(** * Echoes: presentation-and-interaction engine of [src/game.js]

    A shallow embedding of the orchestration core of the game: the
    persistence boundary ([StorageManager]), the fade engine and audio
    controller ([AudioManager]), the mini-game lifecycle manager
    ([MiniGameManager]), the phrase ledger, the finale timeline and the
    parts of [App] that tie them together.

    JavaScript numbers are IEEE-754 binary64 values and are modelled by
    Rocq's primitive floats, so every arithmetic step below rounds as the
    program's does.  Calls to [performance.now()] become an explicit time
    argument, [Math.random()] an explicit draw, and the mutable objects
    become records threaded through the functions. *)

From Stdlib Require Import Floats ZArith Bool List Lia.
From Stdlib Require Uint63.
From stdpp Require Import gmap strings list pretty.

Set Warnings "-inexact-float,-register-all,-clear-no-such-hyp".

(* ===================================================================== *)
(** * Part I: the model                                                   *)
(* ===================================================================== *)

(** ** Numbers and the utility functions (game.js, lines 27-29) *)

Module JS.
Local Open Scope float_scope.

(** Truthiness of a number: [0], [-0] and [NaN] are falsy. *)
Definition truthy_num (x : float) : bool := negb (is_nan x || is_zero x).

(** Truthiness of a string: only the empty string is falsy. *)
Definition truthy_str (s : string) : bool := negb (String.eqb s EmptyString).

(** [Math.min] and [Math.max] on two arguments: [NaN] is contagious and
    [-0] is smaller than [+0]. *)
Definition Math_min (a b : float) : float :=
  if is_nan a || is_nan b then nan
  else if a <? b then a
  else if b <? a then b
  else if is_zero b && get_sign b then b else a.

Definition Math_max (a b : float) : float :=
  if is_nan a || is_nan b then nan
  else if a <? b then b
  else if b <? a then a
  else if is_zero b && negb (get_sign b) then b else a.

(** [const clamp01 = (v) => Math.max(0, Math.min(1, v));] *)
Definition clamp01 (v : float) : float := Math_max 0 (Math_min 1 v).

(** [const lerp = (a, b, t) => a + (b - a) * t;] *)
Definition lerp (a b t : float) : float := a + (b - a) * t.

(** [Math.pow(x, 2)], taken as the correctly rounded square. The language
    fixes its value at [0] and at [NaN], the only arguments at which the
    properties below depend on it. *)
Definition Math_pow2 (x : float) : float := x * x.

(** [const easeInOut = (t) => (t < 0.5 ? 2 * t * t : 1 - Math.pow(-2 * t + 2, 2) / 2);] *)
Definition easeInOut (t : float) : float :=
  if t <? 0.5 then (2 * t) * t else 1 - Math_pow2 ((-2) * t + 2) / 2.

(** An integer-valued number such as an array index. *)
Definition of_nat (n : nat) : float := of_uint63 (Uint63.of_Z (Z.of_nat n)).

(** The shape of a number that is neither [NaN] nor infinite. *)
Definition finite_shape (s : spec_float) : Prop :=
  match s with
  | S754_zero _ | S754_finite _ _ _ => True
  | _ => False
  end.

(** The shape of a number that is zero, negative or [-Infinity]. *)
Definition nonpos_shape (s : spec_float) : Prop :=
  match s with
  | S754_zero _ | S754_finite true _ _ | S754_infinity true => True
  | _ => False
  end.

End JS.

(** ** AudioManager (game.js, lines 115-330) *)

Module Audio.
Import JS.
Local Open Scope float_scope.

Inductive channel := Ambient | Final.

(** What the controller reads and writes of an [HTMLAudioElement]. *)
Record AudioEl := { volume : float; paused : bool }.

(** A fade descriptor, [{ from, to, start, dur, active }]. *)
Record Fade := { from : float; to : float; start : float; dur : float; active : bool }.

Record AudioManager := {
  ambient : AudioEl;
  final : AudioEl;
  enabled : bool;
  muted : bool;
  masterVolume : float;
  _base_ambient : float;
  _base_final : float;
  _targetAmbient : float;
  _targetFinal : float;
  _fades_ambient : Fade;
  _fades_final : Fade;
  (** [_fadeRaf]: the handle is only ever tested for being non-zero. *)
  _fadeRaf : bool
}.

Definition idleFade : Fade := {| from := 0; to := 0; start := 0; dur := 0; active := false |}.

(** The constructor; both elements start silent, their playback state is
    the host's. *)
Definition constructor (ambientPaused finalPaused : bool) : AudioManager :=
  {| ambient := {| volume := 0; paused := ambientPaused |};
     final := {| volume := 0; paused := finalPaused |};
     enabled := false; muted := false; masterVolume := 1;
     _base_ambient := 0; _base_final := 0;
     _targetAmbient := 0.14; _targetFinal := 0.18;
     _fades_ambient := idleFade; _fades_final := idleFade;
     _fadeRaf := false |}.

WHAT YOU ARE ASKED TO DO: In the material, find each line with the word "else" and list it.

TASK RESULT:
  else if a <? b then a
  else if b <? a then b
  else if is_zero b && get_sign b then b else a.
  else if a <? b then b
  else if b <? a then a
  else if is_zero b && negb (get_sign b) then b else a.
  if t <? 0.5 then (2 * t) * t else 1 - Math_pow2 ((-2) * t + 2) / 2.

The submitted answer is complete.